-- ENTRIES SUPPLIED follows --

(** Observable effects of a request, in the order they happen. *)
Inductive Event :=
  | SendMessageStream (history : list Content) (message : JsVal)
  | ConsoleWarn (type : string) (value : JsVal)
  | ConsoleError (e : Error).

(** ** The store: a heap of arrays and the [chatHistories] map *)

Definition loc := nat.

Record State := {
  heap : gmap loc (list Turn);
  chatHistories : gmap JsVal loc
}.

Definition init : State := {| heap := ∅; chatHistories := ∅ |}.

(** The array a reference points to. *)
Definition deref (st : State) (l : loc) : list Turn :=
  default [] (heap st !! l).

(** The history stored for a session: empty if the session is unknown. *)
Definition stored_history (st : State) (sid : JsVal) : list Turn :=
  match chatHistories st !! sid with
  | Some l => deref st l
  | None => []
  end.

(** ** The handler monad: state, exceptions and an effect log *)

Inductive Outcome (A : Type) :=
  | Normal (a : A)
  | Thrown (e : Error).
Arguments Normal {A} a.
Arguments Thrown {A} e.

Definition M (A : Type) : Type := State → Outcome A * State * list Event.

Global Instance M_ret : MRet M := λ A a st, (Normal a, st, []).

Global Instance M_bind : MBind M := λ A B f m st,
  match m st with
  | (Normal a, st', ev) =>
      let '(r, st'', ev') := f a st' in (r, st'', ev ++ ev')
  | (Thrown e, st', ev) => (Thrown e, st', ev)
  end.

Definition throw {A} (e : Error) : M A := λ st, (Thrown e, st, []).

Definition emit (e : Event) : M () := λ st, (Normal (), st, [e]).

-- ENTRIES SUPPLIED concluded --

TASK TO CARRY OUT:
Write out again, exactly as they appear above, the lines from the one containing "let '(r, st'', ev')" to the final line, and only those.

TASK RESPONSE:
      let '(r, st'', ev') := f a st' in (r, st'', ev ++ ev')
  | (Thrown e, st', ev) => (Thrown e, st', ev)
  end.

Definition throw {A} (e : Error) : M A := λ st, (Thrown e, st, []).

Definition emit (e : Event) : M () := λ st, (Normal (), st, [e]).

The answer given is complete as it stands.